Best job candidate questions to ask in an interview
Now that we’ve convinced you that asking questions during your interview is important, here are some top questions to ask any employer. These will help you keep the conversation going, collect some important information about the job, decide if this is someplace you want to work, and – perhaps most importantly – impress your potential employer. Take a look.

  • What major improvements and setbacks have your company undergone?
  • Who are your major competitors? How do they stack up against you in terms of strengths and weaknesses?
  • How will this role/position help the company achieve its main goals?
  • Tell me about a typical day.
  • What qualities do your top people exhibit?
  • What are your favorite and least favorite parts about working here?
  • How do you see me fitting in with your company?
  • How do I compare with other qualified candidates?
  • When can I return and meet some of the people on the team?
  • Can I take a look at the rest of the office/workplace?

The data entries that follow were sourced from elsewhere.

(* ===== verification/CompressConfig.v ===== *)
(** * llm-compress: configuration, command hints, scores and the protection gate

    zmod/llm-compress/src/config.rs, command.rs, score.rs and protect.rs. *)

From S2P Require Import Prelude Str Json Protocol.

(** ** Configuration (config.rs) *)

Record TruncateCfg := { head_lines : nat; tail_lines : nat; max_bytes : nat }.
Record JsonCfg := { use_toon : bool }.
Record DiffCfg := { context_lines : nat }.
Record LogCfg := { keep_levels : list string }.
Record PreprocessCfg := {
  cfg_strip_progress : bool;
  cfg_collapse_blank : bool;
  truncate_line_bytes : nat;
  cfg_dedup_consecutive : bool;
  blob_min_bytes : nat;
}.
Record SearchCfg := { max_per_file : nat; max_files : nat }.
Record ProtectCfg := { error_max_bytes : nat }.

(** Limits of megabytes are binary numbers. *)
Record CcrCfg := {
  ccr_enabled : bool;
  max_files_per_thread : nat;
  max_thread_bytes : N;
  max_file_bytes : N;
}.

Record CompressCfg := {
  c_enabled : bool;
  per_item_min_bytes : nat;
  truncate : TruncateCfg;
  json : JsonCfg;
  diff : DiffCfg;
  log : LogCfg;
  preprocess : PreprocessCfg;
  search : SearchCfg;
  protect : ProtectCfg;
  ccr : CcrCfg;
}.

Definition TruncateCfg_default : TruncateCfg :=
  {| head_lines := 50; tail_lines := 50; max_bytes := 16384 |}.
Definition JsonCfg_default : JsonCfg := {| use_toon := true |}.
Definition DiffCfg_default : DiffCfg := {| context_lines := 3 |}.
Definition LogCfg_default : LogCfg := {| keep_levels := ["error"; "warn"] |}.
Definition PreprocessCfg_default : PreprocessCfg :=
  {| cfg_strip_progress := true; cfg_collapse_blank := true; truncate_line_bytes := 2000;
     cfg_dedup_consecutive := true; blob_min_bytes := 256 |}.
Definition SearchCfg_default : SearchCfg := {| max_per_file := 5; max_files := 15 |}.
Definition ProtectCfg_default : ProtectCfg := {| error_max_bytes := 8192 |}.
Definition CcrCfg_default : CcrCfg :=
  {| ccr_enabled := true; max_files_per_thread := 200; max_thread_bytes := 67108864;
     max_file_bytes := 4194304 |}.

Definition CompressCfg_default : CompressCfg :=
  {| c_enabled := false; per_item_min_bytes := 1024; truncate := TruncateCfg_default;
     json := JsonCfg_default; diff := DiffCfg_default; log := LogCfg_default;
     preprocess := PreprocessCfg_default; search := SearchCfg_default;
     protect := ProtectCfg_default; ccr := CcrCfg_default |}.

Definition disabled : CompressCfg := CompressCfg_default.

(** [toml::from_str::<RootFile>]: the [llm_compress] section, if there is one, with the
    fields it leaves out at their defaults; or the error's text. *)
Class CompressToml := { root_file : string → Result (option CompressCfg) string }.

(** [load_from], on what reading the file gave. *)
Definition load_from `{CompressToml} (file : option string) : CompressCfg :=
  match file with
  | None => disabled
  | Some text =>
      match root_file text with
      | Ok section => default disabled section
      | Err _ => disabled
      end
  end.

(** [load]: [home] is the directory of [HOME], [read] reads a file. *)
Definition load `{CompressToml} (home : option string) (read : string → option string) : CompressCfg :=
  match home with
  | Some h => load_from (read (h +:+ "/.codex/config-zmod.toml"))
  | None => disabled
  end.

(** ** Command hints (command.rs) *)

Record CommandHint := { program : string; argv : list string }.

Definition base_name (p : string) : option string := last (split_char "/"%char p).

Definition one_of (names : list string) (o : option string) : bool :=
  match o with Some s => existsb (str_eqb s) names | None => false end.

Definition is_git_diff (c : CommandHint) : bool :=
  ends_with "git" (program c) && one_of ["diff"; "show"] (head (argv c)).

Definition is_grep (c : CommandHint) : bool :=
  one_of ["grep"; "rg"; "ripgrep"] (base_name (program c)).

Definition is_test_runner (c : CommandHint) : bool :=
  one_of ["pytest"; "jest"; "vitest"; "cargo"; "go"; "rspec"] (base_name (program c)).

Definition quote_char (ch : string) : bool :=
  str_eqb ch (String single_quote EmptyString) || str_eqb ch (String double_quote EmptyString).

Fixpoint shell_loop (cs : list string) (out : list string) (cur : string)
    (quote : option string) (has_token : bool) : list string :=
  match cs with
  | [] => if has_token then out ++ [cur] else out
  | ch :: cs' =>
      match quote with
      | Some q =>
          if str_eqb ch q then shell_loop cs' out cur None has_token
          else shell_loop cs' out (cur +:+ ch) quote has_token
      | None =>
          if quote_char ch then shell_loop cs' out cur (Some ch) true
          else if is_whitespace ch then
            if has_token then shell_loop cs' (out ++ [cur]) EmptyString None false
            else shell_loop cs' out cur None false
          else shell_loop cs' out (cur +:+ ch) None true
      end
  end.

Definition shell_split (line : string) : list string :=
  shell_loop (chars line) [] EmptyString None false.

(** The command line under [key] of a shell tool's arguments, tokenised. *)
Definition command_hint `{SerdeJson} (key arguments : string) : option CommandHint :=
  match from_str arguments with
  | Ok v =>
      match get_str v key with
      | Some line =>
          match shell_split line with
          | program :: argv => Some {| program := program; argv := argv |}
          | [] => None
          end
      | None => None
      end
  | Err _ => None
  end.

Definition parse_hint `{SerdeJson} (name arguments : string) : option CommandHint :=
  if str_eqb name "shell_command" then command_hint "command" arguments
  else if str_eqb name "exec_command" then command_hint "cmd" arguments
  else if str_is_empty name then None
  else Some {| program := name; argv := [] |}.

Definition index_step `{SerdeJson} (map : gmap string CommandHint) (item : ResponseItem) :
  gmap string CommandHint :=
  match item with
  | FunctionCall _ name _ arguments call_id _ =>
      match parse_hint name arguments with
      | Some hint => <[call_id := hint]> map
      | None => map
      end
  | _ => map
  end.

Definition index `{SerdeJson} (request : ResponsesApiRequest) : gmap string CommandHint :=
  foldl index_step ∅ (input request).

(** ** Scores (score.rs), in halves: 2 is the [f32] 1.0, 1 is 0.5 *)

Definition ERROR_KEYWORDS : list string :=
  ["error"; "fail"; "panic"; "exception"; "traceback"; "fatal"].
Definition WARN_KEYWORDS : list string := ["warn"; "warning"].

Definition line_score `{Unicode} (line : string) : nat :=
  let trimmed := trim line in
  if str_is_empty trimmed || negb (existsb is_alphanumeric (chars trimmed)) then 0
  else
    let lower := to_lowercase line in
    if existsb (λ k, contains k lower) ERROR_KEYWORDS then 2
    else if existsb (λ k, contains k lower) WARN_KEYWORDS then 1
    else 0.

(** ** Protection (protect.rs) *)

Definition STRONG_ERROR_MARKERS : list string :=
  ["traceback (most recent call last)"; "panic"; "error:"; "exception"; "fatal:";
   "segmentation fault"].

Definition should_protect `{Unicode} (text : string) (cmd : option CommandHint) (cfg : CompressCfg) : bool :=
  let limit := error_max_bytes (protect cfg) in
  if limit =? 0 then false
  else if limit <=? String.length text then false
  else
    let lower := to_lowercase text in
    let has_error := existsb (λ m, contains m lower) STRONG_ERROR_MARKERS in
    let test_failed := match cmd with Some c => is_test_runner c | None => false end
                       && (contains "fail" lower || contains "error" lower) in
    has_error || test_failed.

(** ** Properties *)

(** The hint of a call is that of the last call with its id that has one. *)
Definition hint_of `{SerdeJson} (cid : string) (item : ResponseItem) : option CommandHint :=
  match item with
  | FunctionCall _ name _ arguments call_id _ =>
      if str_eqb call_id cid then parse_hint name arguments else None
  | _ => None
  end.

(** The command index maps a call id to the hint of the last call in the
    request with that id whose command could be read, and nothing else: a call that
    cannot be parsed is left out without disturbing the others. *)
Theorem index_last_hint `{SerdeJson} req cid :
  index req !! cid = last (omap (hint_of cid) (input req)).
Proof.
  unfold index. induction (input req) as [|item items IH] using rev_ind; [done|].
  rewrite foldl_app, <-opt_or_last, <-IH. simpl.
  destruct item; simpl; try done. destruct (parse_hint name arguments) as [h|].
  - destruct (str_eqb call_id cid) eqn:E.
    + apply str_eqb_true in E as ->. by rewrite lookup_insert_eq.
    + apply str_eqb_false in E. by rewrite lookup_insert_ne.
  - by destruct (str_eqb call_id cid).
Qed.

(** Tokens of words joined by single blanks are the words. *)
Definition plain_char (ch : string) : bool := negb (quote_char ch) && negb (is_whitespace ch).

Lemma shell_loop_word w cs out cur has :
  forallb plain_char w = true →
  shell_loop (w ++ cs) out cur None has =
  shell_loop cs out (cur +:+ concat_str w) None (has || negb (bool_decide (w = []))).
Proof.
  revert cur has; induction w as [|ch w IH]; intros cur has; simpl.
  - rewrite str_app_nil_r, orb_false_r. done.
  - intros [Hc Hw]%andb_true_iff. unfold plain_char in Hc. apply andb_true_iff in Hc as [H1 H2].
    apply negb_true_iff in H1, H2. rewrite H1, H2, IH by done.
    by rewrite <-str_app_assoc, orb_true_r.
Qed.

Lemma shell_loop_quoted w q cs out cur has :
  forallb (λ ch, negb (str_eqb ch q)) w = true →
  shell_loop (w ++ q :: cs) out cur (Some q) has = shell_loop cs out (cur +:+ concat_str w) None has.
Proof.
  revert cur; induction w as [|ch w IH]; intros cur; simpl.
  - by rewrite str_eqb_refl, str_app_nil_r.
  - intros [Hc Hw]%andb_true_iff. apply negb_true_iff in Hc. rewrite Hc, IH by done.
    by rewrite <-str_app_assoc.
Qed.

(** A word, bare or between quotes, as the characters of a command line. *)
Inductive Word :=
| Bare (w : list string)
| Quoted (q : string) (w : list string).

Definition word_ok (w : Word) : bool :=
  match w with
  | Bare w => negb (bool_decide (w = [])) && forallb plain_char w
  | Quoted q w => quote_char q && forallb (λ ch, negb (str_eqb ch q)) w
  end.

Definition word_chars (w : Word) : list string :=
  match w with Bare w => w | Quoted q w => q :: w ++ [q] end.

Definition word_text (w : Word) : string :=
  concat_str (match w with Bare w => w | Quoted _ w => w end).

Definition words_line (ws : list Word) : list string := ws ≫= λ w, word_chars w ++ [" "].

Lemma shell_loop_words ws out :
  forallb word_ok ws = true →
  shell_loop (words_line ws) out EmptyString None false = out ++ (word_text <$> ws).
Proof.
  revert out; induction ws as [|w ws IH]; intros out; [by rewrite app_nil_r|].
  cbn [forallb]. intros [Hw Hws]%andb_true_iff. unfold words_line. rewrite bind_cons, <-app_assoc.
  destruct w as [w|q w]; cbn [word_ok word_chars] in *; apply andb_true_iff in Hw as [H1 H2].
  - rewrite shell_loop_word by done. apply negb_true_iff in H1. rewrite H1, str_app_nil_l.
    cbn [app]. change (shell_loop (" " :: words_line ws) out (concat_str w) None true = out ++ (word_text <$> Bare w :: ws)).
    cbn [shell_loop]. change (quote_char " ") with false. change (is_whitespace " ") with true.
    cbv iota. rewrite IH by done. by rewrite <-app_assoc.
  - cbn [app]. rewrite <-app_assoc. cbn [app shell_loop]. rewrite H1.
    rewrite shell_loop_quoted by done. rewrite str_app_nil_l.
    cbn [shell_loop]. change (quote_char " ") with false. change (is_whitespace " ") with true.
    cbv iota. fold (words_line ws). rewrite IH by done. by rewrite <-app_assoc.
Qed.

(** Tokenising undoes quoting: a command line made of words, each bare (no
    blank or quote in it) or between matching quotes (with anything but that quote
    inside), splits into exactly those words. *)
Theorem shell_split_words ws :
  forallb word_ok ws = true → forallb char_ok (words_line ws) = true →
  shell_split (concat_str (words_line ws)) = word_text <$> ws.
Proof.
  intros Hw Hc. unfold shell_split. pose proof (chars_concat _ EmptyString Hc) as Hch.
  rewrite str_app_nil_r in Hch. rewrite Hch, app_nil_r. by apply shell_loop_words.
Qed.

Lemma shell_split_words_witness :
  let ws := [Bare ["r"; "g"]; Quoted (String double_quote EmptyString) ["a"; " "; "行"]; Bare ["x"]] in
  shell_split (concat_str (words_line ws)) = ["rg"; "a 行"; "x"].
Proof.
  apply (shell_split_words
    [Bare ["r"; "g"]; Quoted (String double_quote EmptyString) ["a"; " "; "行"]; Bare ["x"]]);
    vm_compute; reflexivity.
Defined.

Example line_score_examples :
  @line_score ascii_only "  --- " = 0 ∧ @line_score ascii_only "Warning: x" = 1 ∧
  @line_score ascii_only "E: FATAL y" = 2.
Proof. repeat split; vm_compute; reflexivity. Qed.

Worst job candidate questions to ask in an interview
On the other hand, here are some questions you should never ask an employer during an interview. Think of them as too controversial, extreme, or pushy for nearly any set of interview circumstances. Some might even make you seem altogether clueless.

  • What’s your company do?
  • What’s your name?
  • Can you tell I’m nervous?
  • Didn’t I put that in my resume?
  • Didn’t I say that in my cover letter?
  • Are you happy with your pay?
  • Are you happy with your benefits?
  • What do you hate about working here?
  • When will this be over?
  • I have to run; can we wrap this up?

One last question
OK, now you have a general idea of what types of questions to ask – and not ask – during your interview. But there’s one more point we want to make, and it has to do with yet another question. Make 100% sure you don’t exit the interview without asking this:

What’s next? Or, “when can I expect to hear from you,” or something similar.

This sets the expectation that you will communicate again, regardless of the step (another interview, a job offer, a polite decline, etc.), within a specific timeframe, giving both parties something to live up to – and perhaps look forward to!